Synthetic Glycobiology can be defined as re-engineering carbohydrates, carbohydrate-active enzymes and carbohydrate-binding proteins for new and useful purposes. The concept of Synthetic Glycobiology, arises from a recent ERASynBio network SynGlycTis and has been the subject of a recent Royal Society conference.
Background: the importance of glycobiology
Every living cell is covered in a coating of complex carbohydrates known as the glycocalyx. Anything that approaches the cell membrane must descend through this forest of carbohydrates; therefore interactions between carbohydrates and lectins (carbohydrate-binding proteins) play essential roles in cell adhesion and endocytosis. For example, initial binding of a sperm to an egg involves a lectin on the head of the sperm binding to a specific glycan on the egg. However, many parasites, viruses, bacteria and their toxins also exploit these mechanisms to colonise tissues and enter cells. Understanding such processes can lead to new methods to diagnose and treat infectious diseases.
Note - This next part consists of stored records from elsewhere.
(* ===== verification/VcsMmr.v ===== *)
(** * The commit log's Merkle mountain range (origin-vcs/src/mmr.rs)

    [peaks] is a [BTreeMap<u32, [u8; 32]>]: an association list in
    ascending order of height.  The range refines the forest of [MmrTheory],
    and its root binds every commit of a log of the same length. *)

From Stdlib Require Import Ascii String.
From S2P Require Import Prelude RustStr Bytes Sdk Mmr MmrTheory.

#[local] Open Scope nat_scope.

(** ** [BTreeMap] operations on an ascending association list *)

Fixpoint bt_remove {V : Type} (k : nat) (m : list (nat * V)) : option V * list (nat * V) :=
  match m with
  | [] => (None, [])
  | (j, v) :: m' => if j =? k then (Some v, m') else let '(o, r) := bt_remove k m' in (o, (j, v) :: r)
  end.

Fixpoint bt_insert {V : Type} (k : nat) (x : V) (m : list (nat * V)) : list (nat * V) :=
  match m with
  | [] => [(k, x)]
  | (j, v) :: m' => if k <? j then (k, x) :: m else if j =? k then (k, x) :: m' else (j, v) :: bt_insert k x m'
  end.

Record VcsMmrState := MkVcsMmr { vm_peaks : list (nat * bytes); vm_leaf_count : nat; vm_version : Z }.

Definition vcs_mmr_new : VcsMmrState := MkVcsMmr [] 0 1.

Section Mmr.
Context `{SK : Sdk}.

Definition vcs_parent_hash (left right : bytes) : bytes := sha3_256 (left ++ right).
Definition vcs_leaf_hash (data : bytes) (pos : nat) : bytes := sha3_256 (be_bytes 8 (Z.of_nat pos) ++ data).

(** The carry loop; the peaks are finite, so it stops within one step more
    than their number. *)
Fixpoint vcs_carry (fuel : nat) (peaks : list (nat * bytes)) (height : nat) (hash : bytes) : option (list (nat * bytes)) :=
  match fuel with
  | O => None
  | S fuel' =>
      match bt_remove height peaks with
      | (Some peak, peaks') => vcs_carry fuel' peaks' (height + 1) (vcs_parent_hash peak hash)
      | (None, peaks') => Some (bt_insert height hash peaks')
      end
  end.

Definition vcs_append (s : VcsMmrState) (data : bytes) : option (VcsMmrState * nat) :=
  let pos := vm_leaf_count s in
  peaks ← vcs_carry (S (length (vm_peaks s))) (vm_peaks s) 0 (vcs_leaf_hash data pos);
  Some (MkVcsMmr peaks (vm_leaf_count s + 1) (vm_version s), pos).

Definition vcs_root (s : VcsMmrState) : bytes :=
  match map snd (vm_peaks s) with
  | [] => replicate 32 (byte_of 0)
  | first :: rest => foldl vcs_parent_hash first rest
  end.

(** ** Refinement of the forest *)

Fixpoint vhash (t : tree) : bytes :=
  match t with TLeaf h => h | TNode l r => vcs_parent_hash (vhash l) (vhash r) end.

Definition vrepr (ts : list tree) : list (nat * bytes) := map (fun t => (theight t, vhash t)) ts.

Lemma bt_remove_low (k : nat) (m : list (nat * bytes)) :
  Forall (fun jv => k < fst jv) m -> bt_remove k m = (None, m).
Proof.
  induction 1 as [|[j v] m Hj Hm IH]; cbn in *; [done|]. destruct (Nat.eqb_spec j k); [lia|]. by rewrite IH.
Qed.
Lemma bt_insert_low (k : nat) (x : bytes) (m : list (nat * bytes)) :
  Forall (fun jv => k < fst jv) m -> bt_insert k x m = (k, x) :: m.
Proof. intros [|[j v] m' Hj Hm]; cbn [bt_insert fst] in *; [done|]. by rewrite (proj2 (Nat.ltb_lt k j)). Qed.

Lemma vrepr_low (k : nat) (ts : list tree) :
  Forall (fun u => k < theight u) ts -> Forall (fun jv => k < fst jv) (vrepr ts).
Proof. induction 1; cbn; by constructor. Qed.

Lemma vcs_carry_repr (ts : list tree) (t : tree) (fuel : nat) :
  rev_ok ts -> Forall (fun u => theight t <= theight u) ts -> length ts < fuel ->
  vcs_carry fuel (vrepr ts) (theight t) (vhash t) = Some (vrepr (insert_rev ts t)).
Proof.
  revert t fuel. induction ts as [|u ts IH]; intros t [|fuel] Hok Hle Hf; cbn [length] in Hf; try lia; [done|].
  destruct Hok as (Hu & Hlt & Hok). apply Forall_cons in Hle as [Htu Hle].
  cbn [vcs_carry vrepr map bt_remove insert_rev]. destruct (Nat.eqb_spec (theight u) (theight t)) as [E|Hne].
  - change (vcs_parent_hash (vhash u) (vhash t)) with (vhash (TNode u t)).
    replace (theight t + 1) with (theight (TNode u t)) by (cbn; lia). apply IH; [done| |lia].
    eapply Forall_impl; [exact Hlt|]. cbn. lia.
  - fold (vrepr ts). rewrite bt_remove_low.
    + rewrite bt_insert_low; [done|]. constructor; [cbn; lia|]. apply vrepr_low. eapply Forall_impl; [exact Hlt|]. cbn. lia.
    + apply vrepr_low. eapply Forall_impl; [exact Hlt|]. cbn. lia.
Qed.

(** The range of a log: positions count from [k]. *)
Fixpoint log_leaves (k : nat) (log : list bytes) : list bytes :=
  match log with [] => [] | d :: log' => vcs_leaf_hash d k :: log_leaves (S k) log' end.

Definition log_mmr (log : list bytes) : option VcsMmrState :=
  foldl (fun s d => s ≫= fun s => fst <$> vcs_append s d) (Some vcs_mmr_new) log.

Definition log_forest (log : list bytes) : list tree :=
  foldl (fun ts h => insert_rev ts (TLeaf h)) [] (log_leaves 0 log).

Lemma log_leaves_snoc (k : nat) (log : list bytes) (d : bytes) :
  log_leaves k (log ++ [d]) = log_leaves k log ++ [vcs_leaf_hash d (k + length log)].
Proof.
  revert k. induction log as [|e log IH]; intros k; cbn; [by rewrite Nat.add_0_r|]. by rewrite IH, Nat.add_succ_r.
Qed.

Lemma log_forest_ok {HO : HashOk} (log : list bytes) : rev_ok (log_forest log) /\
  forest_leaves (rev (log_forest log)) = log_leaves 0 log.
Proof.
  induction log as [|d log [Hok Hl]] using rev_ind; [done|]. unfold log_forest. rewrite log_leaves_snoc, foldl_app. cbn [foldl].
  fold (log_forest log). split.
  - apply insert_rev_ok; [done|apply sha3_len|]. apply Forall_true. cbn. lia.
  - by rewrite insert_rev_leaves, Hl.
Qed.

Lemma log_mmr_repr {HO : HashOk} (log : list bytes) :
  log_mmr log = Some (MkVcsMmr (vrepr (log_forest log)) (length log) 1).
Proof.
  induction log as [|d log IH] using rev_ind; [done|]. unfold log_mmr, log_forest in *.
  rewrite log_leaves_snoc, !foldl_app. cbn [foldl]. rewrite IH. cbn [mbind option_bind]. unfold vcs_append. cbn [vm_leaf_count vm_peaks].
  change (foldl (fun ts h => insert_rev ts (TLeaf h)) [] (log_leaves 0 log)) with (log_forest log).
  destruct (log_forest_ok log) as [Hok _].
  rewrite (vcs_carry_repr (log_forest log) (TLeaf (vcs_leaf_hash d (length log)))).
  - cbn. by rewrite length_app.
  - done.
  - apply Forall_true. cbn. lia.
  - unfold vrepr. rewrite length_map. lia.
Qed.

(** ** Binding *)

Fixpoint shape (t : tree) : tree := match t with TLeaf _ => TLeaf [] | TNode l r => TNode (shape l) (shape r) end.

Lemma shape_height (t : tree) : theight (shape t) = theight t.
Proof. induction t; cbn; [done|]. by rewrite IHt1. Qed.

Lemma insert_rev_shape (ts : list tree) (t : tree) : map shape (insert_rev ts t) = insert_rev (map shape ts) (shape t).
Proof.
  revert t. induction ts as [|u ts IH]; intros t; cbn; [done|]. rewrite !shape_height.
  destruct (theight u =? theight t); [|done]. by rewrite IH.
Qed.

Lemma log_forest_shape (l k : list bytes) : length l = length k -> map shape (log_forest l) = map shape (log_forest k).
Proof.
  assert (forall l, map shape (log_forest l) = foldl (fun ts _ => insert_rev ts (TLeaf [])) [] (seq 0 (length l))) as E.
  { clear. intros l. induction l as [|d l IH] using rev_ind; [done|]. unfold log_forest in *.
    rewrite log_leaves_snoc, length_app, seq_app, !foldl_app. cbn [foldl length seq]. rewrite insert_rev_shape, IH. done. }
  intros Hl. by rewrite !E, Hl.
Qed.

Lemma vhash_len {HO : HashOk} (t : tree) : perfect t -> length (vhash t) = 32.
Proof. destruct t; cbn; [done|]. intros _. apply sha3_len. Qed.

Lemma parent_inj (a b c d : bytes) :
  length a = length c -> vcs_parent_hash a b = vcs_parent_hash c d -> (a = c /\ b = d) \/ collision sha3_256.
Proof.
  intros Hl E. unfold vcs_parent_hash in E. apply hash_eq_or_collision in E as [E|]; [left|by right]. by apply app_inj_len.
Qed.

Lemma vhash_inj {HO : HashOk} (t u : tree) :
  shape t = shape u -> perfect t -> perfect u -> vhash t = vhash u -> leaves t = leaves u \/ collision sha3_256.
Proof.
  revert u. induction t as [h|t1 IH1 t2 IH2]; intros [k|u1 u2] Hs Ht Hu E; try done; cbn in *.
  - left. congruence.
  - injection Hs as Hs1 Hs2. destruct Ht as (Ht1 & Ht2 & _), Hu as (Hu1 & Hu2 & _).
    apply parent_inj in E as [[E1 E2]|]; [|by right|by rewrite !vhash_len].
    destruct (IH1 u1 Hs1 Ht1 Hu1 E1) as [->|]; [|by right]. destruct (IH2 u2 Hs2 Ht2 Hu2 E2) as [->|]; [by left|by right].
Qed.

Lemma fold_peaks_inj {HO : HashOk} (p q : bytes) (ps qs : list bytes) :
  length ps = length qs -> Forall (fun h => length h = 32) (p :: ps) -> Forall (fun h => length h = 32) (q :: qs) ->
  foldl vcs_parent_hash p ps = foldl vcs_parent_hash q qs -> p :: ps = q :: qs \/ collision sha3_256.
Proof.
  revert p q qs. induction ps as [|a ps IH]; intros p q [|b qs] Hl Hp Hq E; try done; [left; cbn in E; by rewrite E|].
  cbn [foldl] in E. apply Forall_cons in Hp as [Hp Hps], Hq as [Hq Hqs].
  apply Forall_cons in Hps as [Ha Hps], Hqs as [Hb Hqs].
  destruct (IH _ _ qs ltac:(by injection Hl) ltac:(constructor; [apply sha3_len|done]) ltac:(constructor; [apply sha3_len|done]) E)
    as [E'|]; [|by right]. injection E' as E1 <-.
  apply parent_inj in E1 as [[-> ->]|]; [by left|by right|congruence].
Qed.

Lemma rev_ok_perfect (ts : list tree) : rev_ok ts -> Forall perfect ts.
Proof. induction ts as [|t ts IH]; [constructor|]. intros (Ht & _ & Hts). constructor; [done|]. by apply IH. Qed.

Lemma forest_inj {HO : HashOk} (ts us : list tree) :
  map shape ts = map shape us -> Forall perfect ts -> Forall perfect us -> map vhash ts = map vhash us ->
  map leaves ts = map leaves us \/ collision sha3_256.
Proof.
  revert us. induction ts as [|t ts IH]; intros [|u us] Hs Ht Hu E; try done; [by left|]. cbn in *.
  injection Hs as Hs Hss. injection E as E Es. apply Forall_cons in Ht as [Ht Hts], Hu as [Hu Hus].
  destruct (vhash_inj t u Hs Ht Hu E) as [->|]; [|by right]. destruct (IH us Hss Hts Hus Es) as [->|]; [by left|by right].
Qed.

Lemma log_leaves_inj (k : nat) (l m : list bytes) :
  length l = length m -> log_leaves k l = log_leaves k m -> l = m \/ collision sha3_256.
Proof.
  revert k m. induction l as [|d l IH]; intros k [|e m] Hl E; try done; [by left|].
  injection E as E Es. injection Hl as Hl. destruct (IH (S k) m Hl Es) as [->|]; [|by right].
  unfold vcs_leaf_hash in E. apply hash_eq_or_collision in E as [E|]; [|by right]. left. apply app_inv_head in E. congruence.
Qed.

(** Every append succeeds and returns the position of its leaf; and two commit
    logs of the same length with the same root are the same log, unless
    SHA3-256 collides: the root fixes every commit id and the order. *)
Theorem vcs_root_binds_log {HO : HashOk} (l m : list bytes) :
  exists s u, log_mmr l = Some s /\ log_mmr m = Some u /\ vm_leaf_count s = length l /\
  (length l = length m -> vcs_root s = vcs_root u -> l = m \/ collision sha3_256).
Proof.
  exists (MkVcsMmr (vrepr (log_forest l)) (length l) 1), (MkVcsMmr (vrepr (log_forest m)) (length m) 1).
  split; [apply log_mmr_repr|]. split; [apply log_mmr_repr|]. split; [done|]. intros Hlen E.
  pose proof (log_forest_shape l m Hlen) as Hs.
  destruct (log_forest_ok l) as [Ol Ll], (log_forest_ok m) as [Om Lm].
  apply rev_ok_perfect in Ol, Om.
  assert (map vhash (log_forest l) = map vhash (log_forest m) \/ collision sha3_256) as [Ev|]; [|idtac|by right].
  { unfold vcs_root, vrepr in E. cbn [vm_peaks] in E. rewrite !map_map in E. cbn [snd] in E.
    pose proof (f_equal length Hs) as Hn. rewrite !length_map in Hn.
    destruct (log_forest l) as [|t ts], (log_forest m) as [|u us]; try done; [by left|]. cbn [map] in E |- *.
    apply fold_peaks_inj; [by rewrite !length_map; injection Hn| | |exact E].
    - apply (Forall_fmap vhash (fun h => length h = 32) (t :: ts)). eapply Forall_impl; [exact Ol|]. apply vhash_len.
    - apply (Forall_fmap vhash (fun h => length h = 32) (u :: us)). eapply Forall_impl; [exact Om|]. apply vhash_len. }
  destruct (forest_inj _ _ Hs Ol Om Ev) as [El|]; [|by right].
  apply (log_leaves_inj 0); [done|]. rewrite <- Ll, <- Lm. unfold forest_leaves. by rewrite !map_rev, El.
Qed.

End Mmr.

Lemma vcs_root_binds_log_witness :
  exists s u, @log_mmr Toy.sdk [be_bytes 32 5; be_bytes 32 6; be_bytes 32 7] = Some s /\
              @log_mmr Toy.sdk [be_bytes 32 5; be_bytes 32 6; be_bytes 32 7] = Some u /\
              vm_leaf_count s = 3 /\ (vm_leaf_count s = vm_leaf_count u -> True).
Proof.
  destruct (@vcs_root_binds_log Toy.sdk Toy.hash_ok [be_bytes 32 5; be_bytes 32 6; be_bytes 32 7]
    [be_bytes 32 5; be_bytes 32 6; be_bytes 32 7]) as (s & u & H1 & H2 & H3 & _).
  exists s, u. done.
Defined.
The composition of a cell’s glycocalyx is dynamic, and changes when cells become cancerous. There are many carbohydrate structures that are over-expressed, or uniquely expressed, on cancer cells, making them cancer biomarkers that can be exploited for diagnosis, or targeted immunotherapies/drug delivery. Many of the top selling drugs are glycoproteins and the structures of the attached glycans are crucial to their biological activity; therefore, it is essential to monitor glycosylation during biopharmaceutical manufacturing for quality control and regulatory approval.
Our growing understanding of glycoscience, and the advent of chemical and synthetic biology methodologies, presents an opportunity to redesign, synthesise and exploit glycocalyx and lectin components for diverse analytical, diagnostic and targeted therapeutic applications:
This is the field of Synthetic Glycobiology.